PKK ve RTE’nin beklentileri bu noktada aynı tarafa düştü. Düsmanları aynı: demokrasi.
İkisi de HDP’nin çok güçlenmesini istemiyor.
İkisinin de geleceği, silahla, kaosla ve cinayetlerle güvence altına alınıyor.
İkisi de koalisyon istemiyor, demokratik kanalların açık kalması, ikisinin de sonu demek.
İkisi de sonuç olarak bir erken secim istiyor, HDP zayıflarsa PKK da sevinecek, AKP de.
Bu sebeple AKP’nin bir erken seçimle tek başına iktidar olması için ellerinden geleni yapacaklar.
Bakınız PKK’nın asker polis cinayetleri, F-16’ların Kandil operasyonu, Kandil’in Demirtaş’a çektiği ayar, Demirtaş’ın “silahlar bırakılsın” çağrısı.
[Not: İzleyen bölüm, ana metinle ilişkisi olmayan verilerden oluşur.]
(** ** The unique identity and the parameter table *)



(** [S25FL064L_ReadJEDEC] makes one frame of two exchanges: the command
    with four zero bytes and five bytes back, then as many bytes as the
    parameter structure has, received into that structure.  It does not
    write the handle. *)
Theorem ReadJEDEC_frame p w e w' :
  S25FL064L_ReadJEDEC p w = Return e w' ->
  Device w' = Device w /\
  ((e = S25FL064_INVALID_PARAM /\ w' = w) \/
   (exists rx1,
       is_error e = true /\
       w' = logs [EvCS true;
                  EvRW [S25FL064L_CMD_RSFDP; 0; 0; 0; 0] 5 e rx1;
                  EvCS false] w) \/
   (exists rx1,
       Bus w' = Bus w ++ [EvCS true;
                          EvRW [S25FL064L_CMD_RSFDP; 0; 0; 0; 0] 5
                            S25FL064_NO_ERROR rx1;
                          EvRW [] sizeof_flash_params_t e (Params w');
                          EvCS false] /\
       Z.of_nat (length (Params w')) = sizeof_flash_params_t)).
Proof.
  intros H. unfold S25FL064L_ReadJEDEC in H. unfold bind at 1 in H.
  destruct (no_transport_cases p w) as [[_ Hn]|(rw & c & -> & Hrw & Hcs & Hn)];
    rewrite Hn in H.
  { injection H as <- <-. auto. }
  unfold bind at 1 in H. rewrite (call_CS_PTR true w c Hcs) in H.
  unfold bind at 1 in H.
  rewrite (call_RW_PTR [S25FL064L_CMD_RSFDP; 0; 0; 0; 0] 5
             (logs [EvCS true] w) rw Hrw) in H.
  destruct (exchange rw (Bus (logs [EvCS true] w))
              [S25FL064L_CMD_RSFDP; 0; 0; 0; 0] 5)
    as [e1 rx1]. cbn [fst snd] in H.
  destruct (is_error e1) eqn:He1.
  - unfold bind at 1 in H.
    match type of H with
    | context [call_CS PTR false ?w1] =>
        rewrite (call_CS_PTR false w1 c Hcs) in H
    end. unfold ret in H.
    injection H as <- <-. split; [reflexivity|]. right. left. exists rx1.
    split; [assumption|]. now rewrite !logs_logs.
  - destruct e1; try discriminate He1. unfold bind at 1 in H.
    match type of H with
    | context [call_RW PTR [] ?n ?w1] =>
        rewrite (call_RW_PTR [] n w1 rw Hrw) in H;
        pose proof (rx_store_length n (snd (rw (Bus w1) [] n))) as Hlen;
        change (rx_store n (snd (rw (Bus w1) [] n)))
          with (snd (exchange rw (Bus w1) [] n)) in Hlen;
        destruct (exchange rw (Bus w1) [] n) as [e2 rx2]
    end.
    cbn [fst snd] in *. unfold bind at 1 in H. unfold store_Params at 1 in H.
    assert (Hl : Z.of_nat (length rx2) = sizeof_flash_params_t)
      by (rewrite Hlen; reflexivity).
    destruct (is_error e2); unfold bind at 1 in H;
      match type of H with
      | context [call_CS PTR false ?w1] =>
          rewrite (call_CS_PTR false w1 c Hcs) in H
      end; unfold ret in H; injection H as <- <-;
      (split; [reflexivity|]); right; right; exists rx1;
      cbn [logs Bus Device Params Stack]; rewrite <- !app_assoc;
      split; auto.
Qed.

Lemma ReadJEDEC_frame_witness :
  let w := bench (Some ready_chip) in
  let w' := world_of (S25FL064L_ReadJEDEC PTR w) in
  S25FL064L_ReadJEDEC PTR w = Return S25FL064_NO_ERROR w' /\
  Params w' = repeat 0xFF 24 /\
  Device w' = Device w /\
  ((S25FL064_NO_ERROR = S25FL064_INVALID_PARAM /\ w' = w) \/
   (exists rx1,
       is_error S25FL064_NO_ERROR = true /\
       w' = logs [EvCS true;
                  EvRW [S25FL064L_CMD_RSFDP; 0; 0; 0; 0] 5
                    S25FL064_NO_ERROR rx1;
                  EvCS false] w) \/
   (exists rx1,
       Bus w' = Bus w ++ [EvCS true;
                          EvRW [S25FL064L_CMD_RSFDP; 0; 0; 0; 0] 5
                            S25FL064_NO_ERROR rx1;
                          EvRW [] sizeof_flash_params_t S25FL064_NO_ERROR
                            (Params w');
                          EvCS false] /\
       Z.of_nat (length (Params w')) = sizeof_flash_params_t)).
Proof.
  intros w w'.
  assert (H : S25FL064L_ReadJEDEC PTR w = Return S25FL064_NO_ERROR w')
    by (vm_compute; reflexivity).
  exact (conj H (conj eq_refl (ReadJEDEC_frame PTR w _ w' H))).
Defined.

(** ** Initialization on a chip that answers *)

Lemma actions_app a b : actions (a ++ b) = actions a ++ actions b.
Proof. apply flat_map_app. Qed.

Lemma same_callbacks_refl d : same_callbacks d d.
Proof. repeat split. Qed.

Lemma same_callbacks_trans d1 d2 d3 :
  same_callbacks d1 d2 -> same_callbacks d2 d3 -> same_callbacks d1 d3.
Proof.
  unfold same_callbacks. intros (A1 & A2 & A3 & A4) (B1 & B2 & B3 & B4).
  repeat split; congruence.
Qed.

Lemma completes_bind acts1 acts2 (m : M s25fl064_error_t)
    (k : s25fl064_error_t -> M s25fl064_error_t) w :
  completes acts1 m w ->
  (forall w',
      same_callbacks (Device w) (Device w') ->
      completes acts2 (k S25FL064_NO_ERROR) w') ->
  completes (acts1 ++ acts2) (bind m k) w.
Proof.
  intros (evs1 & w1 & H1 & Hb1 & Ha1 & Hs1) Hk.
  destruct (Hk w1 Hs1) as (evs2 & w2 & H2 & Hb2 & Ha2 & Hs2).
  exists (evs1 ++ evs2), w2. unfold bind. rewrite H1. split; [exact H2|].
  split; [now rewrite Hb2, Hb1, app_assoc|].
  split; [rewrite actions_app; congruence|].
  eapply same_callbacks_trans; eassumption.
Qed.

Lemma completes_orelse acts1 acts2 (a b : M s25fl064_error_t) w :
  completes acts1 a w ->
  (forall w', same_callbacks (Device w) (Device w') -> completes acts2 b w') ->
  completes (acts1 ++ acts2) (orelse a b) w.
Proof.
  intros Ha Hb. unfold orelse. apply completes_bind; [exact Ha|].
  intros w' Hs. cbn [is_error].
  destruct (Hb w' Hs) as (evs2 & w2 & H2 & Hb2 & Ha2 & Hs2).
  exists evs2, w2. unfold bind. rewrite H2. auto.
Qed.

Lemma completes_store acts f (k : M s25fl064_error_t) w :
  (forall d, same_callbacks d (f d)) ->
  completes acts k
    (mk_World (f (Device w)) (Params w) (Stack w) (Bus w)) ->
  completes acts (bind (store PTR f) (fun _ => k)) w.
Proof.
  intros Hf (evs & w' & H & Hb & Ha & Hs). exists evs, w'.
  unfold bind, store. rewrite H.
  split; [reflexivity|]. split; [exact Hb|]. split; [exact Ha|].
  eapply same_callbacks_trans; [apply Hf|exact Hs].
Qed.

Lemma completes_ret w : completes [] (ret S25FL064_NO_ERROR) w.
Proof.
  exists [], w. rewrite app_nil_r. repeat split.
Qed.

Section Answering.

Variables (rw : s25fl06_rw_fptr_t) (c r : callback).
Hypothesis Hresp : responsive rw.

Lemma answering_kept w w' :
  answering rw c r w -> same_callbacks (Device w) (Device w') -> answering rw c r w'.
Proof.
  unfold answering, same_callbacks.
  intros (A1 & A2 & A3) (B1 & B2 & B3 & B4). repeat split; congruence.
Qed.

Lemma Command_answered tx pd n w :
  answering rw c r w -> is_null pd && (0 <? n) = false ->
  exists rx,
    S25FL064L_Command PTR tx pd n w
    = Return (S25FL064_NO_ERROR, rx)
        (logs [EvCS true; EvRW tx n S25FL064_NO_ERROR rx; EvCS false] w).
Proof.
  intros (Hrw & Hcs & _) Hpd.
  rewrite (Command_PTR tx pd n w rw c Hrw Hcs Hpd).
  pose proof (exchange_ok rw Hresp (Bus w ++ [EvCS true]) tx n) as Hx.
  destruct (exchange rw (Bus w ++ [EvCS true]) tx n) as [e rx].
  cbn [fst snd] in *. subst e. now exists rx.
Qed.

Lemma WaitBusy_completes polls w :
  answering rw c r w ->
  completes [Command_sent S25FL064L_CMD_RDSR1]
    (S25FL064L_WaitBusy (S polls) PTR) w.
Proof.
  intros (Hrw & Hcs & _). destruct w as [d ps st tr]. cbn [Device] in *.
  exists (poll d rw tr), (mk_World d ps st (tr ++ poll d rw tr)).
  split; [apply (run_WaitBusy d ps st rw c Hrw Hcs Hresp)|].
  split; [reflexivity|]. split; [|apply same_callbacks_refl].
  unfold poll. rewrite actions_app.
  destruct (is_none (p_Busy d)); reflexivity.
Qed.

Lemma LeavePowerDown_completes polls w :
  answering rw c r w ->
  completes [Command_sent S25FL064L_CMD_RES;
             Command_sent S25FL064L_CMD_RDSR1]
    (S25FL064L_LeavePowerDown (S polls) PTR) w.
Proof.
  intros Hw. unfold S25FL064L_LeavePowerDown.
  destruct (Command_answered [S25FL064L_CMD_RES] NULL 0 w Hw eq_refl)
    as (rx & Hc).
  unfold completes, bind at 1. rewrite Hc. cbn [is_error].
  destruct (WaitBusy_completes polls
              (logs [EvCS true;
                     EvRW [S25FL064L_CMD_RES] 0 S25FL064_NO_ERROR rx;
                     EvCS false] w) Hw)
    as (evs & w2 & H2 & Hb2 & Ha2 & Hs2).
  unfold bind at 1. rewrite H2. cbn [is_error].
  unfold bind, store, ret. eexists _, _. split; [reflexivity|].
  cbn [Bus Device logs] in *. rewrite Hb2, <- app_assoc.
  split; [reflexivity|]. rewrite actions_app, Ha2.
  split; [reflexivity|]. exact Hs2.
Qed.

Lemma Reset_completes w :
  answering rw c r w -> completes [Chip_reset] (S25FL064L_Reset PTR) w.
Proof.
  intros (_ & _ & Hr).
  unfold completes, S25FL064L_Reset, call_Reset, bind, load, ret, store.
  cbn [is_null]. rewrite Hr. cbn [is_none]. rewrite Hr.
  eexists [EvReset], _. split; [reflexivity|].
  cbn. repeat split.
Qed.

Lemma ReadID_completes w :
  answering rw c r w ->
  completes [Command_sent S25FL064L_CMD_RDID] (S25FL064L_ReadID PTR) w.
Proof.
  intros Hw. unfold S25FL064L_ReadID.
  destruct (Command_answered [S25FL064L_CMD_RDID] PTR 4 w Hw eq_refl)
    as (rx & Hc).
  unfold completes, bind at 1. rewrite Hc. cbn [is_error].
  unfold bind, store, ret. eexists _, _. split; [reflexivity|].
  cbn [Bus Device logs]. split; [reflexivity|]. repeat split.
Qed.

Lemma two_exchanges_answered tx n1 n2 w :
  answering rw c r w ->
  exists rx1 rx2,
    call_RW PTR tx n1 (logs [EvCS true] w)
    = Return (S25FL064_NO_ERROR, rx1)
        (logs [EvCS true; EvRW tx n1 S25FL064_NO_ERROR rx1] w) /\
    call_RW PTR [] n2
      (logs [EvCS true; EvRW tx n1 S25FL064_NO_ERROR rx1] w)
    = Return (S25FL064_NO_ERROR, rx2)
        (logs [EvCS true; EvRW tx n1 S25FL064_NO_ERROR rx1;
               EvRW [] n2 S25FL064_NO_ERROR rx2] w).
Proof.
  intros (Hrw & Hcs & _).
  rewrite (call_RW_PTR tx n1 (logs [EvCS true] w) rw Hrw).
  pose proof (exchange_ok rw Hresp (Bus (logs [EvCS true] w)) tx n1) as Hx.
  destruct (exchange rw (Bus (logs [EvCS true] w)) tx n1) as [e1 rx1].
  cbn [fst snd] in *. subst e1. rewrite logs_logs. cbn [app].
  exists rx1.
  match goal with
  | |- exists rx2, _ /\ call_RW PTR [] n2 ?w1 = _ =>
      rewrite (call_RW_PTR [] n2 w1 rw Hrw);
      pose proof (exchange_ok rw Hresp (Bus w1) [] n2) as Hy;
      destruct (exchange rw (Bus w1) [] n2) as [e2 rx2]
  end.
  cbn [fst snd] in *. subst e2. rewrite logs_logs. cbn [app].
  exists rx2. auto.
Qed.

Lemma ReadUID_completes w :
  answering rw c r w ->
  completes [Command_sent S25FL064L_CMD_RUID] (S25FL064L_ReadUID PTR) w.
Proof.
  intros Hw. pose proof Hw as (Hrw & Hcs & _).
  destruct (two_exchanges_answered [S25FL064L_CMD_RUID] 5 8 w Hw)
    as (rx1 & _ & H1 & _).
  unfold S25FL064L_ReadUID, no_transport. cbn [is_null].
  unfold completes, bind at 1, bind at 1, load, ret at 1.
  rewrite Hrw, Hcs. cbn [is_none orb].
  unfold bind at 1. rewrite (call_CS_PTR true w c Hcs).
  unfold bind at 1. rewrite H1. cbn [is_error].
  unfold bind at 1.
  match goal with
  | |- context [call_RW_UID PTR ?w1] =>
      rewrite (call_RW_UID_PTR w1 rw Hrw);
      rewrite (always_ok rw Hresp (Bus w1) [] 8)
  end.
  cbn [is_error]. unfold bind at 1.
  match goal with
  | |- context [call_CS PTR false ?w1] =>
      rewrite (call_CS_PTR false w1 c Hcs)
  end.
  unfold ret. eexists _, _. split; [reflexivity|].
  cbn [Bus Device logs]. rewrite <- !app_assoc.
  split; [reflexivity|]. repeat split.
Qed.

Lemma ReadJEDEC_completes w :
  answering rw c r w ->
  completes [Command_sent S25FL064L_CMD_RSFDP] (S25FL064L_ReadJEDEC PTR) w.
Proof.
  intros Hw. pose proof Hw as (Hrw & Hcs & _).
  destruct (two_exchanges_answered [S25FL064L_CMD_RSFDP; 0; 0; 0; 0] 5
              sizeof_flash_params_t w Hw)
    as (rx1 & rx2 & H1 & H2).
  unfold S25FL064L_ReadJEDEC, no_transport. cbn [is_null].
  unfold completes, bind at 1, bind at 1, load, ret at 1.
  rewrite Hrw, Hcs. cbn [is_none orb].
  unfold bind at 1. rewrite (call_CS_PTR true w c Hcs).
  unfold bind at 1. rewrite H1. cbn [is_error].
  unfold bind at 1. rewrite H2. cbn [is_error].
  unfold bind at 1, store_Params at 1. unfold bind at 1.
  match goal with
  | |- context [call_CS PTR false ?w1] =>
      rewrite (call_CS_PTR false w1 c Hcs)
  end.
  unfold ret. eexists _, _. split; [reflexivity|].
  cbn [Bus Device logs]. rewrite <- app_assoc.
  split; [reflexivity|]. repeat split.
Qed.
Oysa ki yapılmasi gereken, acilen AKP-CHP koalisyonunun kurulması, sürecin meşru zemin olan meclis çatısı altında tüm şeffaflığıyla sürdürülmesi, ve bir yandan da PKK’ya Türkiye sınırlarından çıkması yönünde baskıların arttırılması.
7 Haziran seçimlerinden önce “PKK Türkiye’de silah bırakmalı.” dediğimde bunu gülünç, hayal ürünü bulan HDP’liler, aradan bir ay geçtiginde Demirtaş’ın aynı cümlelerini okudular gazete manşetlerinde.
Aklın yolu bir. O yolda silahsız, terörsüz birbirimizi anlamaya çalışarak ve uzlaşarak yürümek zorundayız. Aksi halde herkes kaybedecek.
Şu çok açık: Yaratılan gerginliği ne toplum, ne de ekonomi 3-4 ay daha kaldırabilir. Gezi olayları sırasında bir Amerikan dolarının değeri 1,74 TL den 1,90’a çıktı diye kıyameti koparanlar, bugün ki 2,70 seviyesine ses çıkarmıyorlar. Oysa hangi yöne gittiğimizin göstergelerinden birisidir bu.
Bu yoldan dönülmezse varacağımız yer 7 Haziranda ucundan dönülen uçurum. Görünen o ki kaptan değişmeden o uçurumun kenarına uğrayacağız belli aralıklarla. Onun için kemerlerinizi bağladığınızdan, ve koltuklarınızı dik konuma getirdiğinizden emin olunuz.